Jess, Tom and Lois were my guides into their respective congregations in Volga, SD, Endicott, WA and Everson, WA. Each took me by the hand and we drove through the cornfields of South Dakota, the wheat and barley fields of the Palouse in Southeast Washington and the country roads of Whatcom County in Northwest Washington. They showed me, as their new pastor, where people lived and introduced me to them. They shared the histories of people, church and locality. They learned my history and got to know me.

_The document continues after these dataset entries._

Lemma freshMsg1_remembers eph exp clock now msg1 payload s :
  remembered eph exp clock s -> clock <= now -> remembered eph exp now (freshMsg1 now msg1 payload s).2.
Proof.
  intros [Hs|Hs] Hc; [|right; lia]. unfold freshMsg1, remembered. destruct (negb _); [by left|].
  destruct (seenMsg1 s !! Noise.array 32 msg1) as [e|] eqn:Ee; [by left|].
  assert (Noise.array 32 msg1 <> eph) as Hne by congruence.
  set (seen := if maxSeenMsg1 <=? _ then filter _ _ else _).
  assert (seen !! eph = Some exp \/ exp < now) as [Hk|Hk]; [|destruct (maxSeenMsg1 <=? Z.of_nat (size seen)); cbn [snd seenMsg1 with_seenMsg1]|by right].
  { subst seen. destruct (maxSeenMsg1 <=? _); [|by left]. destruct (decide (exp < now)); [by right|left].
    apply map_lookup_filter_Some. split; [done|cbn; lia]. }
  - by left.
  - left. by rewrite lookup_insert_ne.
Qed.

Lemma fresh_calls_remember eph exp clock cs s :
  remembered eph exp clock s -> clock_from clock cs -> remembered eph exp (last_clock clock cs) (fresh_calls cs s).
Proof.
  revert clock s. induction cs as [|[[now msg1] payload] cs IH]; intros clock s Hr; [done|]. intros [Hc Hcs].
  cbn [fresh_calls]. apply (IH now); [|done]. by eapply freshMsg1_remembers.
Qed.

(** A message 1 the relay has accepted is never accepted again: whatever
    handshakes come in between, and although the cache is bounded and drops
    expired keys, a replay is refused, by the cache or by its age. *)
Theorem msg1_not_replayed now msg1 payload s s1 cs now' :
  freshMsg1 now msg1 payload s = (true, s1) -> clock_from now cs -> last_clock now cs <= now' ->
  (freshMsg1 now' msg1 payload (fresh_calls cs s1)).1 = false.
Proof.
  intros Hf Hcs Hn.
  assert (remembered (Noise.array 32 msg1) (sent_time payload + msg1MaxAge) now s1) as Hr.
  { left. unfold freshMsg1 in Hf. destruct (negb _); [done|]. destruct (seenMsg1 s !! _); [done|].
    destruct (maxSeenMsg1 <=? Z.of_nat (size (if maxSeenMsg1 <=? _ then _ else _))); [done|]. injection Hf as <-. apply lookup_insert_eq. }
  apply (fresh_calls_remember _ _ _ cs) in Hr; [|done]. unfold freshMsg1.
  destruct (recent now' (sent_time payload)) eqn:Er; [|done]. apply recent_bound in Er. cbn [negb].
  destruct Hr as [-> |Hr]; [done|lia].
Qed.

(** The cache never outgrows its bound. *)
Lemma freshMsg1_bounded now msg1 payload s :
  Z.of_nat (size (seenMsg1 s)) <= maxSeenMsg1 -> Z.of_nat (size (seenMsg1 (freshMsg1 now msg1 payload s).2)) <= maxSeenMsg1.
Proof.
  intros Hs. unfold freshMsg1. destruct (negb _); [done|]. destruct (seenMsg1 s !! _) as [e|] eqn:Ee; [done|].
  set (seen := if maxSeenMsg1 <=? _ then filter _ _ else _).
  assert (seen ⊆ seenMsg1 s) as Hsub by (subst seen; destruct (_ <=? _); [apply map_filter_subseteq|done]).
  pose proof (map_subseteq_size _ _ Hsub) as Hle.
  destruct (maxSeenMsg1 <=? Z.of_nat (size seen)) eqn:E; cbn [snd seenMsg1 with_seenMsg1]; [lia|]. bool_to_prop.
  rewrite map_size_insert. case_match; unfold id; lia.
Qed.

(** ** Who is spliced to whom *)

(** A connection that pairs at once is spliced to a connection of another
    client. *)
Lemma enter_pairs_clients sc s s' ts d o :
  enter sc s = (s', ts) -> Splicing d o ∈ ts -> clientKey d <> clientKey o.
Proof.
  unfold enter. destruct (closed s); [intros [= <- <-]; by intros ?%list_elem_of_singleton|].
  destruct (waiting s !! channel sc) as [w|]; [case_bool_decide as Hk|]; [intros [= <- <-]; by intros ?%list_elem_of_singleton| |].
  - cbn [wait_or_splice]. intros [= <- <-] [E|E%list_elem_of_singleton]%elem_of_cons; injection E as -> ->; congruence.
  - cbn [wait_or_splice]. intros [= <- <-]. by intros ?%list_elem_of_singleton.
Qed.

Lemma next_backoff_range b : b = 0 \/ 5 * ms <= b <= 10 ^ 9 -> 5 * ms <= next_backoff b <= 10 ^ 9.
Proof. unfold next_backoff, ms. intros Hb. destruct (b =? 0) eqn:E; bool_to_prop; [lia|]. case_match; bool_to_prop; lia. Qed.

(** ** Runs on concrete input *)
Inductive cmd :=
| CAccept (remote : option AddrPort)
| CRun (i : nat) (env : hs_env)
| CClose.

Definition exec (id : Noise.Identity) (y : Sys) (c : cmd) : Sys :=
  match c with
  | CAccept remote =>
      match admit_conn (conn_ip remote) (svc y) with
      | Some s' => {| svc := s'; sockets := <[next y := conn_ip remote]> (sockets y);
                      tasks := tasks y ++ [Handshaking (next y)]; next := S (next y) |}
      | None => y
      end
  | CRun i env =>
      match t ← tasks y !! i; run id env t (sockets y) (svc y) with
      | Some (socks', s', ts) => {| svc := s'; sockets := socks'; tasks := take i (tasks y) ++ ts ++ drop (S i) (tasks y); next := next y |}
      | None => y
      end
  | CClose => let '(s', ts) := Close (svc y) in {| svc := s'; sockets := sockets y; tasks := tasks y ++ ts; next := next y |}
  end.

Lemma exec_reachable id opts y c : reachable id opts y -> reachable id opts (exec id y c).
Proof.
  intros Hr. destruct c as [remote|i env|]; cbn [exec].
  - destruct (admit_conn _ _) eqn:E; [|done]. eapply reach_step; [done|]. by eapply step_accept.
  - destruct (tasks y !! i) as [t|] eqn:E; [|done]. rewrite bind_Some_eq. destruct (run id env t (sockets y) (svc y)) as [[[socks' s'] ts]|] eqn:Er; [|done].
    eapply reach_step; [done|]. eapply step_run; [|done]. symmetry. by apply take_drop_middle.
  - destruct (Close (svc y)) as [s' ts] eqn:E. eapply reach_step; [done|]. by eapply step_close.
Qed.

Lemma execs_reachable id opts cs : reachable id opts (foldl (exec id) (init_sys opts) cs).
Proof.
  assert (forall y, reachable id opts y -> reachable id opts (foldl (exec id) y cs)) as Hf; [|apply Hf; constructor].
  induction cs as [|c cs IH]; [done|]. intros y Hy. cbn [foldl]. apply IH. by apply exec_reachable.
Qed.

End Service.

(** ** A client reaches the relay *)
Section Client.
Context `{ChannelIK}.

Lemma length_Msg1Payload k t : length k = 32%nat -> length (Msg1Payload k t) = Msg1PayloadSize.
Proof. intros Hk. unfold Msg1Payload. rewrite length_app, length_be_put, Hk. done. Qed.

Lemma ReadFrameMax_frame max msg w rest :
  WriteFrame msg = Ok w -> Z.of_nat (length msg) <= max <= 0xffff -> ReadFrameMax max (w ++ rest) = Ok (msg, rest).
Proof.
  intros Hw Hl. pose proof (frame_roundtrip msg w rest Hw) as Hf. revert Hf. unfold ReadFrame, ReadFrameMax.
  destruct (ReadFull 2 (w ++ rest)) as [[hdr r]|]; [|done]. cbn [result_bind].
  destruct (0xffff <? be_get hdr) eqn:E; [done|]. intros Hr. pose proof Hr as Hr'. unfold ReadFull in Hr'.
  destruct (_ <=? length r)%nat eqn:En; [|destruct (0 <? length r)%nat; done]. apply Nat.leb_le in En.
  assert (length msg = Z.to_nat (be_get hdr)) as Hm.
  { assert (msg = take (Z.to_nat (be_get hdr)) r) as -> by congruence. rewrite length_take. lia. }
  bool_to_prop. rewrite (proj2 (Z.ltb_ge _ _)); [done|lia].
Qed.

(** A client that dials the relay with the relay's key, a clock the relay
    takes for recent and a message 1 it has not seen gets its connection: both
    ends finish the handshake, the relay files the connection under the channel
    of the client's own key and the peer's, and the cipher states of the two
    ends are paired, so that what one end writes the other reads. *)
Theorem dial_reaches_relay id rid remote seed eph nowMilli now c s hi m1 :
  ch_key_pair (Noise.X25519Private id) (Noise.X25519Public id) ->
  ch_key_pair (Noise.X25519Private rid) (Noise.X25519Public rid) ->
  length remote = 32%nat -> length (Noise.X25519Public id) = 32%nat -> remote <> Noise.X25519Public id ->
  dial_msg1 (Noise.X25519Public rid) id remote seed nowMilli = Some (hi, m1) ->
  (freshMsg1 now m1 (Msg1Payload remote nowMilli) s).1 = true ->
  exists conn sc w s',
    handshake rid {| env_now := now; env_bytes := be_put 2 (Z.of_nat (length m1)) ++ m1; env_eph := eph; env_writes := true; env_quiet := false |} c s
      = (s', Some (sc, w)) /\
    Dial (Noise.X25519Public rid) id remote seed nowMilli (fun _ => w) = Some conn /\
    raw sc = c /\ clientKey sc = Noise.X25519Public id /\ channel sc = ChannelID (Noise.X25519Public id) remote /\
    paired (send conn) (sc_recv sc) /\ paired (sc_send sc) (recv conn).
Proof.
  intros Hi Hr Lr Li Hne Hd Hf.
  destruct (ch_completes _ _ _ _ seed eph (Msg1Payload remote nowMilli) Hi Hr)
    as (hi0 & hi1 & m1' & x1 & y1 & hr & hr1 & x2 & y2 & hr2 & m2 & rc1 & rc2 & hi2 & ic1 & ic2 &
        E1 & E2 & L1 & E3 & E4 & E5 & E6 & L2 & E7 & P1 & P2).
  unfold dial_msg1 in Hd. rewrite E1, bind_Some_eq, E2, bind_Some_eq in Hd. injection Hd as -> ->.
  rewrite length_Msg1Payload in L1 by done. change (Msg1PayloadSize) with 40%nat in L1.
  assert (WriteFrame m1 = Ok (be_put 2 (Z.of_nat (length m1)) ++ m1)) as W1 by (apply WriteFrame_Ok; lia).
  assert (WriteFrame m2 = Ok (be_put 2 (Z.of_nat (length m2)) ++ m2)) as W2 by (apply WriteFrame_Ok; lia).
  destruct (freshMsg1 now m1 (Msg1Payload remote nowMilli) s) as [fresh s'] eqn:Ef. cbn [fst] in Hf. subst fresh.
  assert (Noise.array 32 (Msg1Payload remote nowMilli) = remote) as Ek.
  { unfold Noise.array, Msg1Payload. rewrite <- app_assoc, take_app_length'; done. }
  assert (Noise.array 32 (ch_static hr1) = Noise.X25519Public id) as Es by (rewrite E5; by apply Noise.array_exact).
  exists {| send := ic1; recv := ic2 |}, {| raw := c; sc_recv := rc1; sc_send := rc2;
    channel := ChannelID (Noise.X25519Public id) remote; clientKey := Noise.X25519Public id |},
    (be_put 2 (Z.of_nat (length m2)) ++ m2), s'.
  split_and!; try done.
  - unfold handshake. rewrite E3. cbn [env_bytes env_now env_eph env_writes].
    rewrite <- (app_nil_r (be_put 2 (Z.of_nat (length m1)) ++ m1)), (ReadFrameMax_frame maxMsg1Size m1 _ [] W1) by (unfold maxMsg1Size; lia).
    rewrite E4, length_Msg1Payload by done. cbn [Nat.eqb negb Msg1PayloadSize]. rewrite Ef. cbn [negb]. rewrite Ek, Es.
    rewrite bool_decide_false by congruence. by rewrite E6, W2.
  - unfold Dial, dial_msg1. rewrite E1, bind_Some_eq, E2, !bind_Some_eq, W1.
    rewrite <- (app_nil_r (be_put 2 (Z.of_nat (length m2)) ++ m2)), (frame_roundtrip m2 _ [] W2). by rewrite E7, bind_Some_eq.
Qed.

End Client.

(** *** A channel library that keeps its promises, without secrecy *)
Definition toy_ik : NoiseChannel := {|
  CipherState := nat; ChannelHS := list Z * bool;
  cs_Encrypt := @cs_Encrypt toy_channel; cs_Decrypt := @cs_Decrypt toy_channel;
  ch_initiator _ pub _ := Some (pub, false); ch_responder _ _ := Some ([], true);
  ch_write _ h p := Some (h, (if h.2 then zeros 48 else zeros 32 ++ h.1 ++ zeros 32) ++ p, O, O);
  ch_read h m := Some (if h.2 then (take 32 (drop 32 m), true, drop 96 m, O, O) else (h, drop 48 m, O, O));
  ch_static h := h.1; hash l := l
|}.

Definition toy_ik_streams : @CipherStreams toy_ik :=
  @Build_CipherStreams toy_ik (fun a b : nat => a = b) toy_streams_step.

Lemma toy_ik_completes (ipriv ipub rpriv rpub seed eph p : list Z) : length ipub = 32%nat -> length rpub = 32%nat ->
  exists hi hi1 m1 x1 y1 hr hr1 x2 y2 hr2 m2 rc1 rc2 hi2 ic1 ic2,
    @ch_initiator toy_ik ipriv ipub rpub = Some hi /\ @ch_write toy_ik seed hi p = Some (hi1, m1, x1, y1) /\
    length m1 = (length p + 96)%nat /\
    @ch_responder toy_ik rpriv rpub = Some hr /\ @ch_read toy_ik hr m1 = Some (hr1, p, x2, y2) /\ @ch_static toy_ik hr1 = ipub /\
    @ch_write toy_ik eph hr1 [] = Some (hr2, m2, rc1, rc2) /\ length m2 = 48%nat /\
    @ch_read toy_ik hi1 m2 = Some (hi2, [], ic1, ic2) /\ ic1 = rc1 /\ rc2 = ic2.
Proof.
  intros Hi Hr. exists (ipub, false), (ipub, false), ((zeros 32 ++ ipub ++ zeros 32) ++ p), O, O, ([], true), (ipub, true), O, O,
    (ipub, true), (zeros 48 ++ []), O, O, (ipub, false), O, O.
  assert (length (zeros 32 ++ ipub ++ zeros 32) = 96%nat) as L by (rewrite !length_app, Hi; done).
  split_and!; try done.
  - rewrite length_app, L. lia.
  - cbn [ch_read toy_ik snd]. rewrite (drop_app_length' (zeros 32 ++ ipub ++ zeros 32) p 96) by done.
    rewrite <- !app_assoc, (drop_app_length' (zeros 32) _ 32) by done. by rewrite (take_app_length' ipub _ 32).
Qed.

Jess was the oldest of the three and, in spite of health challenges, he weekly helped me get to know people. Tom was the busiest with many responsibilities in the community and at his work and in the church and yet he became my “Father figure” and was always present to give me a helping hand. Lois was the most intuitive and one of the best listeners I had ever known. She was willing and able to ask important, penetrating questions that gave me the freedom to share myself deeply.

The Apostle Paul spoke of his spiritual son Timothy by saying, “I have no one like him…” (Philippians 2:20). I say the same of Lois. On numerous occasions during Sunday morning worship, I watched Lois leave the pew where she was comfortably sitting and locate herself next to a new visitor. This “Daughter of Encouragement” was always vigilant and available.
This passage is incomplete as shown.